You’re tempted to say Churchill, right?
He seems like a larger presence - certainly from a historical vantage point - having defeated the Nazis. Perhaps he’d be willing to fight dirty, too, and stab out a cigar in Cruise’s eye.
Yet, I’m inclined - perhaps even saddened - to admit that Cruise would win this fight.
I’ve never come across a figure quite as determined as Tom Cruise, the man who is - for all intents and purposes - the leader of the world’s most notorious cult: Scientology. I’ve often wondered aloud what aliens would find strangest about us if they landed today.
Trans ideology? Religion? Or the fact that - in a time when actors are cancelled for a poorly timed Tweet - a cult leader remains the world’s most worshipped Hollywood movie star?
And now the revisionism.
It is a habit of the political extremes to pick apart accepted narratives about historical figures. In the horseshoe spectrum, the extremes on both sides who meet at the top have, for example, torn apart Winston Churchill.
The Left hates him because he won.
The Right hates him because his victory solidified the West. Since the resulting globalism has turned countries such as the UK into soulless airports screeching “Diversity is Our Strength”, it has become ‘cool’ to blame Churchill.
This is, of course, ridiculous.
Churchill’s was a victory for freedom in the face of real fascism. That Apparatchiks hijacked those freedoms in the name of diversity decades later is not his doing.
But in such revisionism, the truth - like the finer details - is irrelevant. The goal is to subvert, cause chaos and - in the process - look cool to one’s followers. “Hey, this thing you thought you knew,” goes the thought process, “it’s the opposite of what happened”.
And so we get to the Tom Cruise revisionism spreading like wildfire through social media right now.
In 2005, Cruise had just replaced his PR manager with his sister, a Scientologist. All restraints were off. Cruise went on a media spin mission to promulgate Scientology. This was around when he met Katie Holmes and jumped up and down on Oprah Winfrey’s couch like a cocker spaniel.

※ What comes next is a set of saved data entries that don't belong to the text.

(** Who waits for what happened to the value is woken. *)
Definition val_at (sig : nat → bool) (new : list cvop) (i : nat) (m m' : sem_t) : Prop :=
  (semval m ≠ 0 → semval m' = 0 → semzcnt m = 0 ∨ CvBroadcast (Z.of_nat i) true ∈ new) ∧
  (sig i = false → semval m < semval m' → semncnt m = 0 ∨ CvBroadcast (Z.of_nat i) false ∈ new).

Definition wakes (R : list cvop → nat → sem_t → sem_t → Prop) (s s' : semsys) : Prop :=
  length (sem s') = length (sem s) ∧ ∃ new, cvs s' = cvs s ++ new ∧ ∀ i m m', sem s !! i = Some m → sem s' !! i = Some m' → R new i m m'.

Definition full_at sig new i m m' : Prop := cnt_at sig new i m m' ∧ val_at sig new i m m'.

Lemma wakes_same (R : list cvop → nat → sem_t → sem_t → Prop) s s' : sem s' = sem s → cvs s' = cvs s → (∀ i m, R [] i m m) → wakes R s s'.
Proof. intros E1 E2 HR. split; [by rewrite E1|]. exists []. rewrite E1, E2, app_nil_r. split; [done|]. intros i m m' Hm Hm'. simplify_eq. apply HR. Qed.

Lemma cnt_at_refl sig i m : cnt_at sig [] i m m.
Proof. split; by left. Qed.

Lemma full_at_refl sig i m : full_at sig [] i m m.
Proof. split; [apply cnt_at_refl|]. split; [done|]. lia. Qed.

Lemma cnt_at_trans sig n1 n2 i m1 m2 m3 : cnt_at sig n1 i m1 m2 → cnt_at sig n2 i m2 m3 → cnt_at sig (n1 ++ n2) i m1 m3.
Proof.
  intros [H1 H2] [H3 H4]. split; [|intros Hs; specialize (H2 Hs); specialize (H4 Hs)]; rewrite elem_of_app.
  - destruct H1 as [H1|[H1 ?]], H3 as [H3|[H3 ?]]; [left; congruence|right; tauto|right; split; [congruence|tauto]|right; tauto].
  - destruct H2 as [H2|[H2 ?]], H4 as [H4|[H4 ?]]; [left; congruence|right; tauto|right; split; [congruence|tauto]|right; tauto].
Qed.

Lemma full_at_trans sig n1 n2 i m1 m2 m3 : full_at sig n1 i m1 m2 → full_at sig n2 i m2 m3 → full_at sig (n1 ++ n2) i m1 m3.
Proof.
  intros [C1 [H1 H2]] [C2 [H3 H4]]. split; [by eapply cnt_at_trans|]. destruct C1 as [Cz Cn]. split.
  - intros Hv Hv'. rewrite elem_of_app. destruct (Z.eq_dec (semval m2) 0) as [E|E]; [destruct (H1 Hv E); tauto|]. destruct (H3 E Hv') as [E3|]; [|tauto]. destruct Cz as [Cz|[_ ?]]; [left; congruence|tauto].
  - intros Hs Hv. rewrite elem_of_app. specialize (H2 Hs). specialize (H4 Hs). specialize (Cn Hs). destruct (Z.lt_ge_cases (semval m1) (semval m2)) as [E|E]; [destruct (H2 E); tauto|].
    destruct (H4 ltac:(lia)) as [E4|]; [|tauto]. destruct Cn as [Cn|[_ ?]]; [left; congruence|tauto].
Qed.

Lemma wakes_trans (R : list cvop → nat → sem_t → sem_t → Prop) s1 s2 s3 : (∀ n1 n2 i m1 m2 m3, R n1 i m1 m2 → R n2 i m2 m3 → R (n1 ++ n2) i m1 m3) → wakes R s1 s2 → wakes R s2 s3 → wakes R s1 s3.
Proof.
  intros HR [L1 (n1 & E1 & H1)] [L2 (n2 & E2 & H2)]. split; [congruence|]. exists (n1 ++ n2). split; [by rewrite E2, E1, <- (assoc_L (++))|]. intros i m m' Hm Hm'.
  destruct (lookup_lt_is_Some_2 (sem s2) i) as [m2 Hm2]; [rewrite L1; by eapply lookup_lt_Some|]. eapply HR; [by eapply H1|by eapply H2].
Qed.

Lemma wakes_full sig s s' : wakes (full_at sig) s s' → wakes (cnt_at sig) s s'.
Proof. intros [L (n & E & H)]. split; [done|]. exists n. split; [done|]. intros i m m' Hm Hm'. by apply (H i m m'). Qed.

Record keeps (p : nat) (s s' : semsys) : Prop := MkKeeps {
  kp_inv : undo_inv s';
  kp_info : s_info s' = s_info s;
  kp_sema : sema s' = sema s;
  kp_map : semmap s' = semmap s;
  kp_time : hrestime s' = hrestime s;
  kp_tbl : length (sem_undo s') = length (sem_undo s);
  kp_room : room s' p = room s p;
  kp_adj : ∀ q, q ≠ p → adj s' q = adj s q;
  kp_pid : sempid <$> sem s' = sempid <$> sem s
}.

Lemma keeps_refl p s : undo_inv s → keeps p s s.
Proof. by constructor. Qed.

Lemma keeps_trans p s1 s2 s3 : keeps p s1 s2 → keeps p s2 s3 → keeps p s1 s3.
Proof. intros [] []. constructor; try congruence. intros q Hq. by rewrite kp_adj1, kp_adj0. Qed.

Lemma undo_inv_sem s x : undo_inv s → undo_inv (set_sem x s).
Proof. intros (act & fr & []). exists act, fr. by constructor. Qed.

Lemma undo_inv_cv s o : undo_inv s → undo_inv (cv o s).
Proof. intros (act & fr & []). exists act, fr. by constructor. Qed.

Lemma undo_inv_sema s x : undo_inv s → undo_inv (set_sema x s).
Proof. intros (act & fr & []). exists act, fr. by constructor. Qed.

Lemma keeps_sem p s i m m' : undo_inv s → sem s !! i = Some m → sempid m' = sempid m → keeps p s (set_sem (<[i := m']> (sem s)) s).
Proof. intros Hinv Hm E. constructor; try done; [by apply undo_inv_sem|]. simpl. rewrite list_fmap_insert. apply list_insert_id. by rewrite list_lookup_fmap, Hm, E. Qed.

Lemma keeps_cv p s o : undo_inv s → keeps p s (cv o s).
Proof. intros Hinv. constructor; try done. by apply undo_inv_cv. Qed.

Lemma upd_sem_ok k f s m : 0 ≤ k → sem s !! Z.to_nat k = Some m → upd_sem k f s = Ok (set_sem (<[Z.to_nat k := f m]> (sem s)) s).
Proof. intros Hk Hm. unfold upd_sem, aget. rewrite (proj2 (Z.ltb_ge _ _)) by lia. by rewrite Hm. Qed.

Lemma aget_ok {A} (l : list A) k x : 0 ≤ k → l !! Z.to_nat k = Some x → aget l k = Ok x.
Proof. intros Hk Hx. unfold aget. rewrite (proj2 (Z.ltb_ge _ _)) by lia. by rewrite Hx. Qed.

Lemma vals_insert i m' s : vals (set_sem (<[i := m']> (sem s)) s) = <[i := semval m']> (vals s).
Proof. unfold vals. simpl. apply list_fmap_insert. Qed.

Lemma vals_lookup s i m : sem s !! i = Some m → vals s !! i = Some (semval m).
Proof. intros Hm. unfold vals. by rewrite list_lookup_fmap, Hm. Qed.

Lemma vals_length s : length (vals s) = length (sem s).
Proof. apply length_fmap. Qed.

(** A change at one semaphore. *)
Lemma wakes_site sig s s' i m m' new : sem s !! i = Some m → sem s' = <[i := m']> (sem s) → cvs s' = cvs s ++ new → full_at sig new i m m' → wakes (full_at sig) s s'.
Proof.
  intros Hm E1 E2 HR. split; [by rewrite E1, length_insert|]. exists new. split; [done|]. intros j mj mj' Hj Hj'. rewrite E1 in Hj'. destruct (decide (j = i)) as [->|Hne].
  - rewrite list_lookup_insert_eq in Hj' by (by eapply lookup_lt_Some). simplify_eq. done.
  - rewrite list_lookup_insert_ne in Hj' by done. simplify_eq. split; [split; by left|]. split; [done|]. lia.
Qed.

Lemma wakes_site_cnt sig s s' i m m' : sem s !! i = Some m → sem s' = <[i := m']> (sem s) → cvs s' = cvs s → semncnt m' = semncnt m → semzcnt m' = semzcnt m → wakes (cnt_at sig) s s'.
Proof.
  intros Hm E1 E2 En Ez. split; [by rewrite E1, length_insert|]. exists []. rewrite app_nil_r. split; [done|]. intros j mj mj' Hj Hj'. rewrite E1 in Hj'. destruct (decide (j = i)) as [->|Hne].
  - rewrite list_lookup_insert_eq in Hj' by (by eapply lookup_lt_Some). simplify_eq. split; by left.
  - rewrite list_lookup_insert_ne in Hj' by done. simplify_eq. apply cnt_at_refl.
Qed.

He participated in two memorably unhinged interviews:
One was with Australian journalist Peter Overton on 60 Minutes. “Put your manners back in” was among the memeable quotes. Then, there was his furious argument with Matt Lauer about psychiatric treatment for post-partum depression and ADHD.
Users with huge online followings, such as Justine Bateman and Patrick Bet-David, have shared the footage, suggesting that Cruise’s argument was “proven right” after 20 years.
This is an attractive idea because it plays on the feeling (often correct) that the powers that be are lying to us, and that our views - whatever they may be - will end up being “proven right” even if it takes decades.
First, a lot of what Cruise says in his interview is right.
He wasn’t the only person saying this at the time. Many of us were concerned about over-diagnosis and over-prescription of drugs for children in particular.
But we need to be sensible.
To even state that Cruise’s “argument” has been proven right after 20 years, we need to understand his argument. Like a snake oil salesman, Cruise rightly dispelled one dubious cure…only to replace it with his own, one that I doubt Patrick Bet-David and others would endorse.
If Cruise is your knight and Churchill your knave, then I’m afraid you’re at the wrong end of the horseshoe.